▶ _WHAT IS EXPECTED_: Copy, from the material below, every line in which the word "JStr" can be found.

▶ _MATERIAL FOR THIS TASK_:

(** X11. [Todo.readAll] with a non-empty [sortBy] while the store
    answers (the collation being a total order): it returns the rows of the
    status asked for (all rows when none is), each once, sorted by the
    column [getSortBy] gives, ascending when [orderBy] is ["asc"] or empty
    and descending otherwise; the store is as before and the statements are
    reserve, select, release. *)
Theorem Todo_readAll_lists `{Platform} (status : option Status)
  (sortBy orderBy : string) (w : World.t) :
  (forall s t, collate_leb s t = true \/ collate_leb t s = true) ->
  sortBy <> "" ->
  Reading.calm (faults w) ->
  exists (rows : list todos.row) (w1 : World.t),
    Todo.readAll status (Some sortBy) (Some orderBy) w
    = (Return ((fun r => {| Todo.props := Todo.of_row r |}) <$> rows), w1)
    /\ rows ≡ₚ List.filter
                 (fun r => match status with
                           | Some st => Status_eqb (todos.status r) st
                           | None => true
                           end) (todos_rows (store w))
    /\ Sorted (fun a b =>
                 if (orderBy =? "asc")%string || (orderBy =? "")%string
                 then key_leb (Todo.getSortBy sortBy a) (Todo.getSortBy sortBy b)
                      = true
                 else key_leb (Todo.getSortBy sortBy b) (Todo.getSortBy sortBy a)
                      = true) rows
    /\ store w1 = store w
    /\ statements w1 = statements w ++ [Reserve; Select "todos"; Release].
Proof.
  intros Hcollate Hsort Hcalm.
  apply string_truthy_iff in Hsort.
  set (w1 := pop_fault (record (Sql Reserve) w)).
  assert (Hc1 : Reading.calm (faults w1)) by apply calm_tail, Hcalm.
  set (w2 := pop_fault (record (Sql (Select "todos")) w1)).
  assert (Hc2 : Reading.calm (faults w2)) by apply calm_tail, Hc1.
  assert (Hfilter : forall l : list todos.row, List.filter (fun _ => true) l = l).
  { induction l as [|x l IH]; [reflexivity|]. cbn. now rewrite IH. }
  set (asc := (orderBy =? "asc")%string || (orderBy =? "")%string).
  assert (Hasc : (if opt_string_truthy (Some orderBy)
                  then Todo.getOrderBy (default "" (Some orderBy)) else true)
                 = asc).
  { unfold asc, Todo.getOrderBy. cbn [opt_string_truthy default].
    destruct orderBy as [|c s]; [reflexivity|].
    cbn [string_truthy]. now rewrite orb_false_r. }
  set (filtered := match status with
                   | Some st =>
                       List.filter (fun r => Status_eqb (todos.status r) st)
                                   (todos_rows (store w))
                   | None => todos_rows (store w)
                   end).
  exists (order_by (Todo.getSortBy sortBy) asc filtered),
         (pop_fault (record (Sql Release) w2)).
  split; [|split; [|split; [|split]]].
  - unfold Todo.readAll.
    rewrite (bind_Return _ _ _ _ _ (sql_calm _ _ Hcalm)). fold w1.
    rewrite (bind_Return _ _ _ _ _ (sql_calm _ _ Hc1)). fold w2.
    unfold bind at 1. unfold db.
    change (store w2) with (store w). fold filtered.
    rewrite Hasc. cbn [opt_string_truthy default]. rewrite Hsort.
    unfold bind at 1. unfold ret at 1.
    rewrite (bind_Return _ _ _ _ _ (sql_calm _ _ Hc2)).
    reflexivity.
  - rewrite order_by_perm. unfold filtered.
    destruct status; [reflexivity|]. now rewrite Hfilter.
  - unfold order_by. destruct asc.
    + apply (sort_by_Sorted
               (fun a b => key_leb (Todo.getSortBy sortBy a)
                                   (Todo.getSortBy sortBy b))).
      intros a b. now apply key_leb_total.
    + apply (sort_by_Sorted
               (fun a b => key_leb (Todo.getSortBy sortBy b)
                                   (Todo.getSortBy sortBy a))).
      intros a b. now apply key_leb_total.
  - reflexivity.
  - unfold w2, w1. now autorewrite with statements; rewrite <- !app_assoc.
Qed.

(** The incomplete todos of the sample store of three todos, by title. *)
Lemma Todo_readAll_lists_witness :
  let w := Sample.world Sample.store3 [] in
  exists (rows : list todos.row) (w1 : World.t),
    Todo.readAll (H := Sample.platform) (Some incomplete) (Some "title")
      (Some "asc") w
    = (Return ((fun r => {| Todo.props := Todo.of_row r |}) <$> rows), w1)
    /\ rows ≡ₚ [Sample.todo2; Sample.todo3]
    /\ Sorted (fun a b =>
                 if ("asc" =? "asc")%string || ("asc" =? "")%string
                 then key_leb (H := Sample.platform)
                        (Todo.getSortBy "title" a) (Todo.getSortBy "title" b)
                      = true
                 else key_leb (H := Sample.platform)
                        (Todo.getSortBy "title" b) (Todo.getSortBy "title" a)
                      = true)
              rows
    /\ store w1 = store w
    /\ statements w1 = statements w ++ [Reserve; Select "todos"; Release].
Proof.
  intros w.
  apply (Todo_readAll_lists (H := Sample.platform) (Some incomplete) "title"
           "asc" w).
  - intros s t. cbn [collate_leb Sample.platform]. unfold String.leb.
    rewrite (String.compare_antisym s t).
    destruct (String.compare t s); cbn; auto.
  - discriminate.
  - constructor.
Defined.

(** What that call returns, "Call Ann" before "Write report", and what the
    three todos give by creation date, the latest first. *)
Lemma Todo_readAll_sample :
  let w := Sample.world Sample.store3 [] in
  let instance r := {| Todo.props := Todo.of_row r |} in
  (Todo.readAll (H := Sample.platform) (Some incomplete) (Some "title")
     (Some "asc") w).1
  = Return [instance Sample.todo3; instance Sample.todo2]
  /\ (Todo.readAll (H := Sample.platform) None (Some "createdAt")
        (Some "desc") w).1
     = Return [instance Sample.todo1; instance Sample.todo3;
               instance Sample.todo2].
Proof. split; reflexivity. Qed.


(** ** models/Todo.ts while the store answers *)

Lemma sql_ok (st : Statement) (w : World.t) (fs : list bool) :
  faults w = false :: fs ->
  sql st w = (Return tt, pop_fault (record (Sql st) w)).
Proof. intros Hf. unfold sql. now rewrite Hf. Qed.

Lemma pg_integer_range (n : JSNumber) (z : Z) :
  pg_integer n = Some z -> - 2 ^ 31 <= z < 2 ^ 31.
Proof.
  destruct n as [| |q]; try discriminate. unfold pg_integer.
  destruct (Pos.eqb (Qden q) 1); [|discriminate].
  destruct (Z.leb_spec (- 2 ^ 31) (Qnum q)); [|discriminate].
  destruct (Z.ltb_spec (Qnum q) (2 ^ 31)); [|discriminate].
  cbn [andb]. intros [= <-]. lia.
Qed.

Lemma SubTodo_readByTodoId_calm (w : World.t) (i : JSNumber) (z : Z) :
  pg_integer i = Some z -> Reading.calm (faults w) ->
  SubTodo.readByTodoId i w
  = (Return (SubTodo.of_row <$>
             List.filter (fun r => bool_decide (subtodos.todo_id r = Some z))
                         (subtodos_rows (store w))),
     pop_fault (record (Sql (Select "subtodos")) w)).
Proof.
  intros Hz Hc. unfold SubTodo.readByTodoId.
  rewrite (bind_Return _ _ _ _ _ (sql_calm _ _ Hc)), Hz. reflexivity.
Qed.

Lemma Todo_read_calm (w : World.t) (i : JSNumber) (z : Z)
  (row : todos.row) :
  pg_integer i = Some z -> find_todo (store w) z = Some row ->
  Reading.calm (faults w) ->
  Todo.read i w
  = (Return (Some {| Todo.props :=
                       Todo.with_subTodos (Todo.of_row row)
                         (SubTodo.of_row <$>
                          List.filter
                            (fun r => bool_decide (subtodos.todo_id r = Some z))
                            (subtodos_rows (store w))) |}),
     pop_fault (record (Sql (Select "subtodos"))
       (pop_fault (record (Sql Release)
          (pop_fault (record (Sql (Select "todos"))
             (pop_fault (record (Sql Reserve) w)))))))).
Proof.
  intros Hz Hrow Hcalm.
  set (w1 := pop_fault (record (Sql Reserve) w)).
  assert (Hc1 : Reading.calm (faults w1)) by apply calm_tail, Hcalm.
  set (w2 := pop_fault (record (Sql (Select "todos")) w1)).
  assert (Hc2 : Reading.calm (faults w2)) by apply calm_tail, Hc1.
  set (w3 := pop_fault (record (Sql Release) w2)).
  assert (Hc3 : Reading.calm (faults w3)) by apply calm_tail, Hc2.
  unfold Todo.read.
  rewrite (bind_Return _ _ _ _ _ (sql_calm _ _ Hcalm)). fold w1.
  rewrite (bind_Return _ _ _ _ _ (sql_calm _ _ Hc1)). fold w2.
  rewrite Hz. unfold param at 1. unfold bind at 1. unfold ret at 1.
  unfold bind at 1. unfold db.
  rewrite (bind_Return _ _ _ _ _ (sql_calm _ _ Hc2)). fold w3.
  change (store w2) with (store w).
  unfold find_todo in Hrow. rewrite <- filter_head in Hrow.
  destruct (List.filter _ (todos_rows (store w))) as [|r rs]; [discriminate|].
  injection Hrow as ->.
  rewrite (bind_Return _ _ _ _ _ (SubTodo_readByTodoId_calm w3 i z Hz Hc3)).
  reflexivity.
Qed.

Lemma Todo_read_missing (w : World.t) (i : JSNumber) (z : Z) :
  pg_integer i = Some z -> find_todo (store w) z = None ->
  Reading.calm (faults w) ->
  Todo.read i w
  = (Return None,
     pop_fault (record (Sql Release)
       (pop_fault (record (Sql (Select "todos"))
          (pop_fault (record (Sql Reserve) w)))))).
Proof.
  intros Hz Hrow Hcalm.
  set (w1 := pop_fault (record (Sql Reserve) w)).
  assert (Hc1 : Reading.calm (faults w1)) by apply calm_tail, Hcalm.
  set (w2 := pop_fault (record (Sql (Select "todos")) w1)).
  assert (Hc2 : Reading.calm (faults w2)) by apply calm_tail, Hc1.
  unfold Todo.read.
  rewrite (bind_Return _ _ _ _ _ (sql_calm _ _ Hcalm)). fold w1.
  rewrite (bind_Return _ _ _ _ _ (sql_calm _ _ Hc1)). fold w2.
  rewrite Hz. unfold param at 1. unfold bind at 1. unfold ret at 1.
  unfold bind at 1. unfold db.
  rewrite (bind_Return _ _ _ _ _ (sql_calm _ _ Hc2)).
  change (store w2) with (store w).
  unfold find_todo in Hrow. rewrite <- filter_head in Hrow.
  destruct (List.filter _ (todos_rows (store w))) as [|r rs]; [|discriminate].
  reflexivity.
Qed.

Lemma Todo_create_calm `{Platform} (w : World.t) (title description : string)
  (st : Status) (due : option Z) (c : Z) :
  (String.length title <= 255)%nat ->
  find_todo (store w) (todos_id_seq (store w)) = None ->
  Reading.calm (faults w) ->
  let row := {| todos.id := todos_id_seq (store w); todos.title := title;
                todos.description := description; todos.status := st;
                todos.due_at := due; todos.created_at := c;
                todos.completed_at := None; todos.edited_at := None |} in
  Todo.create
    {| TodoProps.id := None; TodoProps.title := JStr title;
       TodoProps.description := JStr description; TodoProps.status := st;
       TodoProps.dueAt := ValidDate <$> due;
       TodoProps.createdAt := Some (ValidDate c);
       TodoProps.completedAt := None; TodoProps.editedAt := None;
       TodoProps.subTodos := None |} w
  = (Return {| Todo.props := Todo.of_row row |},
     pop_fault (record (Sql Release)
       (set_store
          (Todo.set_todos (todos_rows (store w) ++ [row])
             (todos_id_seq (store w) + 1) (store w))
          (pop_fault (record (Sql (Insert "todos"))
             (pop_fault (record (Sql Reserve) w))))))).
Proof.
  intros Hlen Hfresh Hcalm row.
  set (w1 := pop_fault (record (Sql Reserve) w)).
  assert (Hc1 : Reading.calm (faults w1)) by apply calm_tail, Hcalm.
  set (w2 := pop_fault (record (Sql (Insert "todos")) w1)).
  assert (Hc2 : Reading.calm (faults w2)) by apply calm_tail, Hc1.
  assert (Hdue : nullable pg_timestamp (ValidDate <$> due) = Some due)
    by now destruct due.
  unfold Todo.create.
  rewrite (bind_Return _ _ _ _ _ (sql_calm _ _ Hcalm)). fold w1.
  cbn [TodoProps.createdAt]. unfold bind at 1. unfold ret at 1.
  erewrite bind_Return.
  2:{ unfold Todo.insert.
      rewrite (bind_Return _ _ _ _ _ (sql_calm _ _ Hc1)). fold w2.
      cbn [TodoProps.subTodos TodoProps.id TodoProps.title
           TodoProps.description TodoProps.dueAt TodoProps.completedAt
           TodoProps.editedAt TodoProps.status].
      rewrite Hdue.
      cbn [nullable option_map pg_timestamp Todo.text_column pg_text fmap
           option_fmap].
      unfold param, bind, ret, db, set_db. cbn [default nullable].
      rewrite (pg_varchar255_short _ Hlen). cbn [option_map].
      change (store w2) with (store w). rewrite Hfresh.
      rewrite bool_decide_eq_false_2 by (intros [? ?]; discriminate).
      reflexivity. }
  set (w3 := set_store _ _).
  assert (Hc3 : Reading.calm (faults w3)) by apply calm_tail, Hc1.
  rewrite (bind_Return _ _ _ _ _ (sql_calm _ _ Hc3)). reflexivity.
Qed.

▶ _EXPECTED ANSWER_:
    {| TodoProps.id := None; TodoProps.title := JStr title;
       TodoProps.description := JStr description; TodoProps.status := st;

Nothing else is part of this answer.